Throughout, maintain a strong narrative emphasizing reproducible customer outcomes rather than hypothetical market size.
How policy and ecosystem support changes the calculus
Finland’s ecosystem — public R&D grants, collaborative research centers, and high-quality labs — shortens the path from prototype to credible field validation. Strategic programs that fund demonstration projects let teams run expensive, high-signal pilots that many startups in larger-market countries would have to self-fund. Founders who combine these grants with commercial pilots convert technical proof into credible commercial evidence with lower dilution.
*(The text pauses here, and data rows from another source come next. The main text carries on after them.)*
Lemma confined_process_upload (E : env) (doc : string) :
  confined doc (process_upload_background E doc).
Proof.
  unfold process_upload_background.
  apply confined_bind; [apply confined_update|intros _].
  destruct (process_pdf E) as [p|e].
  - apply confined_bind; [apply confined_update|intros _].
    apply confined_bind; [apply (confined_spends doc _ _ _ (spends_build_summaries E p))|].
    intros [r reports].
    apply confined_bind; [apply confined_report_progress|intros _].
    destruct r as [s|e].
    + apply confined_bind; [apply confined_update|intros _].
      destruct (persist_summaries_error E).
      * apply confined_bind; [apply confined_mark_failed|intros _; apply confined_ret].
      * apply confined_bind; [apply confined_update|intros _].
        apply confined_bind; [apply confined_index|intros [u|e]].
        -- apply confined_bind; [apply confined_update|intros _; apply confined_ret].
        -- apply confined_bind; [apply confined_mark_failed|intros _; apply confined_ret].
    + apply confined_bind; [apply confined_mark_failed|intros _; apply confined_ret].
  - apply confined_bind; [apply confined_mark_failed|intros _; apply confined_ret].
Qed.

End UploadFacts.

Section UploadProperties.
Import Summary Vector Upload Effects Notions BudgetNotions FrameNotions SummaryFacts StoreFacts
       PipelineFacts UploadFacts Examples.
At the same time, ecosystem limitations remain: domestic demand can’t absorb scale, so exports are not optional. Founders should align grant timelines with commercialization deadlines to ensure that technical de-risking leads to concrete revenue milestones.
Common pitfalls and how to avoid them
- Too many unpaid pilots: View pilots as customer-funded investments—require upfront fees or well-defined commercial terms so engineering effort is not squandered.
- Over-customization: Steer clear of crafting one-off integrations that hinder scalability; prioritize configurable components and straightforward integration APIs.
- Ignoring channel partners: International hardware or system sales typically depend on local partners for installation, regulatory alignment, and ongoing support, so build these alliances early.
- Metrics mismatch: Avoid showcasing superficial metrics and instead emphasize repeatable, revenue-oriented KPIs that resonate with buyers and investors.